» TASK DIRECTIONS: Find each line below where the word "airport" occurs, and copy it.
*** DATASET ***
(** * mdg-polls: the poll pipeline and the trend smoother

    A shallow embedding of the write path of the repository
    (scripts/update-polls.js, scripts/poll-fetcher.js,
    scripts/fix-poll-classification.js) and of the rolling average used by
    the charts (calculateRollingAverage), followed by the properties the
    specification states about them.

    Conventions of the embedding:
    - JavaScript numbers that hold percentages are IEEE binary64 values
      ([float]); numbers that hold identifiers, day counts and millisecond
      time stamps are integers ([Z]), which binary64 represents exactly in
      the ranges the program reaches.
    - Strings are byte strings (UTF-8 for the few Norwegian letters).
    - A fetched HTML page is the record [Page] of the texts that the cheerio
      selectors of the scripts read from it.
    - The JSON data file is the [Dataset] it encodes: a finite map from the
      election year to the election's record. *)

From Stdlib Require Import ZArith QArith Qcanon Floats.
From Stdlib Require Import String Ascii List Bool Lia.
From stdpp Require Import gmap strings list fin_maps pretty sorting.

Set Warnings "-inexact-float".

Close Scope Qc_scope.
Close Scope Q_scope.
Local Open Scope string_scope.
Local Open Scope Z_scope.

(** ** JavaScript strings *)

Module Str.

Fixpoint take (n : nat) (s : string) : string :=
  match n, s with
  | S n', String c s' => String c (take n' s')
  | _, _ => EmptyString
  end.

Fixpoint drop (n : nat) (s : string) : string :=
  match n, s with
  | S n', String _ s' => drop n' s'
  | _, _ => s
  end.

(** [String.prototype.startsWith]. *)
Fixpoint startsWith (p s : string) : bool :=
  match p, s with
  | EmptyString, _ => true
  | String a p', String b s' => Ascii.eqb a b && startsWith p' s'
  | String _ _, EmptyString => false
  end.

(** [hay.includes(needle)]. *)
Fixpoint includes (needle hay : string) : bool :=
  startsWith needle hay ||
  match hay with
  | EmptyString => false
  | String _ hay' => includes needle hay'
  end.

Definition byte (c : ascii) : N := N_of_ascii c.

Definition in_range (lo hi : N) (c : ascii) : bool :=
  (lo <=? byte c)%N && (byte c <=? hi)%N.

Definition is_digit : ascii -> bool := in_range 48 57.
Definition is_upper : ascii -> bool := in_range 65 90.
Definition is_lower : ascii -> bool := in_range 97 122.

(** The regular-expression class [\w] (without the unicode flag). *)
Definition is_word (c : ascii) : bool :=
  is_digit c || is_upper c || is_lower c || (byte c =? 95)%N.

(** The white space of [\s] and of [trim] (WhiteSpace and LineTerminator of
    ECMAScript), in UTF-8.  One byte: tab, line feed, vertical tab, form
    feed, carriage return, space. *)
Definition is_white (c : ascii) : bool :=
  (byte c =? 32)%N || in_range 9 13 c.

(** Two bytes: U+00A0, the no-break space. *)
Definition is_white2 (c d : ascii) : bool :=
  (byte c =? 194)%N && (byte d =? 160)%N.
***
*** DATASET ***
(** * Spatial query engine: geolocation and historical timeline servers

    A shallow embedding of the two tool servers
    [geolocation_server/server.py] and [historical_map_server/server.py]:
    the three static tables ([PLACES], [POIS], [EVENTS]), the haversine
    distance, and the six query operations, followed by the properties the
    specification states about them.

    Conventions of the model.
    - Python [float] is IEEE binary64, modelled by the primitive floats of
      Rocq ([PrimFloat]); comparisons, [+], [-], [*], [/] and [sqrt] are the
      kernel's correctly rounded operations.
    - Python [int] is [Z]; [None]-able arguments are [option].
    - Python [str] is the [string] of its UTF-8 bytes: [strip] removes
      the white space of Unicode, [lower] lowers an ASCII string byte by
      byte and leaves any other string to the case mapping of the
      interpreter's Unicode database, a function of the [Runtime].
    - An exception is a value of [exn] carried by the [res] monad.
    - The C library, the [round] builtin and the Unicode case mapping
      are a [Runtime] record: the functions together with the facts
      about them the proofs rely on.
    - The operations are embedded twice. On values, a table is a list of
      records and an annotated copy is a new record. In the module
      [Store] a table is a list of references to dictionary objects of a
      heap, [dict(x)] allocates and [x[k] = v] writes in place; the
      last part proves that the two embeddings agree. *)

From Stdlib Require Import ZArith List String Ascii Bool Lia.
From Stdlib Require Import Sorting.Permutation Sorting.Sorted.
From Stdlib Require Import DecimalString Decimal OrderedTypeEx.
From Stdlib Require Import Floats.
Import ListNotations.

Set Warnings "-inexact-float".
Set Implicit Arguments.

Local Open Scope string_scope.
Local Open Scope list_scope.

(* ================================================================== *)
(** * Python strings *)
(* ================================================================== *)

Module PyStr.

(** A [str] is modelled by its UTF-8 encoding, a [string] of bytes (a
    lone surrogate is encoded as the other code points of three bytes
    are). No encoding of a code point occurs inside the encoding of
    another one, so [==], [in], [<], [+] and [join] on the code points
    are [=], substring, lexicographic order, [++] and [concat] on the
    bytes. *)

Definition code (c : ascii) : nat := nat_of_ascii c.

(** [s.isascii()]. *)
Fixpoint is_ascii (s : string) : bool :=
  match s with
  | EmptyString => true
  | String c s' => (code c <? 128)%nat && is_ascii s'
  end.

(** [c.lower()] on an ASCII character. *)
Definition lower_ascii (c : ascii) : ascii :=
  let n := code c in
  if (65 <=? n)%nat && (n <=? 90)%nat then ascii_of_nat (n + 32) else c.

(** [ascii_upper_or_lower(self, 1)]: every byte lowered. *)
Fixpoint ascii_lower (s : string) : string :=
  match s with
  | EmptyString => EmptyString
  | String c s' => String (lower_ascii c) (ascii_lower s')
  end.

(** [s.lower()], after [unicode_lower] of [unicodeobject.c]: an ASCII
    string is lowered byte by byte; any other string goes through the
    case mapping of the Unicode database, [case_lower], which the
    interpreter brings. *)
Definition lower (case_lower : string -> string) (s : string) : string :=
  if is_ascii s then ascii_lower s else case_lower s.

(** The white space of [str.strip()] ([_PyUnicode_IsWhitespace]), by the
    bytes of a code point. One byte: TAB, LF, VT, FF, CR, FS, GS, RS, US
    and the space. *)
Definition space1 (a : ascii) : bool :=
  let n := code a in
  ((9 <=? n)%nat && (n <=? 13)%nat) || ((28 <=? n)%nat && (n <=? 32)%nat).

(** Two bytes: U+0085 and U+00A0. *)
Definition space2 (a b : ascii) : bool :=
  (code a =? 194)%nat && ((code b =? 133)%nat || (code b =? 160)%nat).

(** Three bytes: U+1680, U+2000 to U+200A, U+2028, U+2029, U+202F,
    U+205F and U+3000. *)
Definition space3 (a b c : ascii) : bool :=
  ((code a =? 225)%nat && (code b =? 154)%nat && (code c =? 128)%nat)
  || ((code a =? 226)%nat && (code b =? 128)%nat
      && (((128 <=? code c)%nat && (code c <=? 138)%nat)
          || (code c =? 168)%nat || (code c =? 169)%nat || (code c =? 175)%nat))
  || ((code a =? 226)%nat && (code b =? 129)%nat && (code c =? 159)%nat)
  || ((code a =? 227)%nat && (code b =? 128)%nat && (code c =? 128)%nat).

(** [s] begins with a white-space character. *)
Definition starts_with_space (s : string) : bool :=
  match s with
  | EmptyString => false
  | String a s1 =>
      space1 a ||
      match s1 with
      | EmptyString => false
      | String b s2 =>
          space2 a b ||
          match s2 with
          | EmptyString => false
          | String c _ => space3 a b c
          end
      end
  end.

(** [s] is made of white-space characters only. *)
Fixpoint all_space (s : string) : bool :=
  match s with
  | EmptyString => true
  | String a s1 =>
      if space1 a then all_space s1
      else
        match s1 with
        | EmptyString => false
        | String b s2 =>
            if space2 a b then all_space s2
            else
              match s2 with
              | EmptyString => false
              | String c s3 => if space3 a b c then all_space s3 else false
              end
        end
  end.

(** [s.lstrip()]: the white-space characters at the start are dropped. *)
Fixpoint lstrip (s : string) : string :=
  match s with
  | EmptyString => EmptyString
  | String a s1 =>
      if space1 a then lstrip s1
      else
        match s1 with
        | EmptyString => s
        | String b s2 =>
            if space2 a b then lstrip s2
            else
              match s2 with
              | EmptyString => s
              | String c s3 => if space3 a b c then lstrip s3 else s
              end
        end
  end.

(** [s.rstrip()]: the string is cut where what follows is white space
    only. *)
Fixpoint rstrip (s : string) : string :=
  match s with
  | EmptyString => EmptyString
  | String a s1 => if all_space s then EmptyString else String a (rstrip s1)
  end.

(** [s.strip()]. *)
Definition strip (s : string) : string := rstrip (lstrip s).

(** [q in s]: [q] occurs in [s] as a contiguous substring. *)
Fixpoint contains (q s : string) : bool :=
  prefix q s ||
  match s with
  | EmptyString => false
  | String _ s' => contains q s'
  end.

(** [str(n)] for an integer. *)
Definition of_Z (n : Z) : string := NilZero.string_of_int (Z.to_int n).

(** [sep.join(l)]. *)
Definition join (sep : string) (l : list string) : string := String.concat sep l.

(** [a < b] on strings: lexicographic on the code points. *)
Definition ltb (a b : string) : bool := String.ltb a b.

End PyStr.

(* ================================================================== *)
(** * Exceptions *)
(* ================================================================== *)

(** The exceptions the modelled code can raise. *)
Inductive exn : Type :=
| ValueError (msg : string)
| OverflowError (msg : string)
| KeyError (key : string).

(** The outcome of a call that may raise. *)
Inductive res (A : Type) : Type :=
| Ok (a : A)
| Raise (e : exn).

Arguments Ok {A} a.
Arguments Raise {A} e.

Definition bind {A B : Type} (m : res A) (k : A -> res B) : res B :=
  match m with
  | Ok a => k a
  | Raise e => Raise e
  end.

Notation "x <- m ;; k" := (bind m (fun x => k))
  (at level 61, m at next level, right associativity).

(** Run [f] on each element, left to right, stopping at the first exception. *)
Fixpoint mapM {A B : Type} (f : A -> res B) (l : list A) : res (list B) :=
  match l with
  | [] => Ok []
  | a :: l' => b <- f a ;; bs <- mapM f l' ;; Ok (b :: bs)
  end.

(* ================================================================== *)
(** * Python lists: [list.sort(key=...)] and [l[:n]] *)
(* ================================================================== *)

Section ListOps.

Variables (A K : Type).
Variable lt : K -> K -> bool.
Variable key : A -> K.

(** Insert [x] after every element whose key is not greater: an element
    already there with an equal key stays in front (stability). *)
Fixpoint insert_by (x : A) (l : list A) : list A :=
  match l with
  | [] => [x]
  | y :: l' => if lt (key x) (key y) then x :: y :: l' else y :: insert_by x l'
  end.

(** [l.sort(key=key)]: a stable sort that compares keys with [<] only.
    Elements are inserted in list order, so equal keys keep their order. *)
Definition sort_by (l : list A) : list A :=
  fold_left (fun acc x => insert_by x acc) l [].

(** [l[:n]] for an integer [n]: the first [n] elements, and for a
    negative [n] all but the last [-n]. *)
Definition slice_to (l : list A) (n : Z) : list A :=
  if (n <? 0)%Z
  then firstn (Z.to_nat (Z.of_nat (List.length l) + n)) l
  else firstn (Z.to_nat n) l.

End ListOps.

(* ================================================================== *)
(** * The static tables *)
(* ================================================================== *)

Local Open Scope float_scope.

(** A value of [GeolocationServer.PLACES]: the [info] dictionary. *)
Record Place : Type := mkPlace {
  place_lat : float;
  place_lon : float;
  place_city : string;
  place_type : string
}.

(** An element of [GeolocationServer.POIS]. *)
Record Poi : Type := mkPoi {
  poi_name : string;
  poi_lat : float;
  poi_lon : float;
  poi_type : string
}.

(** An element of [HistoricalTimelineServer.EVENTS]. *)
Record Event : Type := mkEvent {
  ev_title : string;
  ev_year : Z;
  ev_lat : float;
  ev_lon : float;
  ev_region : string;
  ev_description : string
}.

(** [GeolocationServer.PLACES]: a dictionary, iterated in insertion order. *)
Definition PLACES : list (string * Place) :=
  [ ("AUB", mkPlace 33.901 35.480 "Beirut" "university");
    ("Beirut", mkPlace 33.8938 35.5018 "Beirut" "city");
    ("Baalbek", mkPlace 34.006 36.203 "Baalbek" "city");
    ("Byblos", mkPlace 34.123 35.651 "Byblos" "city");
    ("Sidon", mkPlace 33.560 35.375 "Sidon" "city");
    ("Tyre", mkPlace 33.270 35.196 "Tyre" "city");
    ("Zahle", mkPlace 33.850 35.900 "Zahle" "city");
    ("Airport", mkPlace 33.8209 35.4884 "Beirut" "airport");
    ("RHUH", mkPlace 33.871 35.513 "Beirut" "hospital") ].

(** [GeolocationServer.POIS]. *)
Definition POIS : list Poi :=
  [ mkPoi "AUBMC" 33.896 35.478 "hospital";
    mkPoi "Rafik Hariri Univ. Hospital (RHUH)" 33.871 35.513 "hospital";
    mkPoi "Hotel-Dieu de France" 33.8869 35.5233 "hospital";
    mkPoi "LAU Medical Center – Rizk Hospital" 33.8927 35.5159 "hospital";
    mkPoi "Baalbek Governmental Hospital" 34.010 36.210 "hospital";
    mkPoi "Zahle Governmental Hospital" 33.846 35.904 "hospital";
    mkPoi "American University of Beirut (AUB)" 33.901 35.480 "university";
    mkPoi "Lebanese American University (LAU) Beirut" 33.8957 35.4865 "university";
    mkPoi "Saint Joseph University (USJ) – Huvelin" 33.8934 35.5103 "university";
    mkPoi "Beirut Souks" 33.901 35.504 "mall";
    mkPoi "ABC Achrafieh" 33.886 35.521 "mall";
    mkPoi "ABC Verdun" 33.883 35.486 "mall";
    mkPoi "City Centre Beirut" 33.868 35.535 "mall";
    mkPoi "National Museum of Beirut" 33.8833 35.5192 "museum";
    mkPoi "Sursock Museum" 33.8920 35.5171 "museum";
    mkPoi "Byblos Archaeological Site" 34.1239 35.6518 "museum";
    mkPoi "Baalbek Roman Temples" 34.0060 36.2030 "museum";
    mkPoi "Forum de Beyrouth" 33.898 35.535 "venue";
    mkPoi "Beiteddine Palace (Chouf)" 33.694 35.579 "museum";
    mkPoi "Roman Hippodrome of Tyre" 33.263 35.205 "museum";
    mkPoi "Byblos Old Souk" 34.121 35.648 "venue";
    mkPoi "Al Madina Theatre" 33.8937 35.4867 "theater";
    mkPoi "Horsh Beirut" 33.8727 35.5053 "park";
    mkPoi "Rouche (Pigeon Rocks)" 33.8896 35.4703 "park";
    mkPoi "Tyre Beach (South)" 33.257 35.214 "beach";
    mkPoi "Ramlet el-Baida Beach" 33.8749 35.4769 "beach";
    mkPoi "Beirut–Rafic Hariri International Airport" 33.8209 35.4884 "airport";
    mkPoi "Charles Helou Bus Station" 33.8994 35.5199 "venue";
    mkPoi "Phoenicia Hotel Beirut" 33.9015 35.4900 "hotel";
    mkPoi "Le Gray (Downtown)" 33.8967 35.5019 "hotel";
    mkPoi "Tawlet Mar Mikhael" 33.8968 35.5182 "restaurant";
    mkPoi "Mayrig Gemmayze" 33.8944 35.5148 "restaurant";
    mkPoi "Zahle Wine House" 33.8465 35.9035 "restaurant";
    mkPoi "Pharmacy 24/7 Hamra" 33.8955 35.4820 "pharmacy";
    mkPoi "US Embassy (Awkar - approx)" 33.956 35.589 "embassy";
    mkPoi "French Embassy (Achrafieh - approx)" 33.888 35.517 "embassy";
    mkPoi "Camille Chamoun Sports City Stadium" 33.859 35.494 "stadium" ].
***
» ANSWER BOX:
    ("Airport", mkPlace 33.8209 35.4884 "Beirut" "airport");
    mkPoi "Beirut–Rafic Hariri International Airport" 33.8209 35.4884 "airport";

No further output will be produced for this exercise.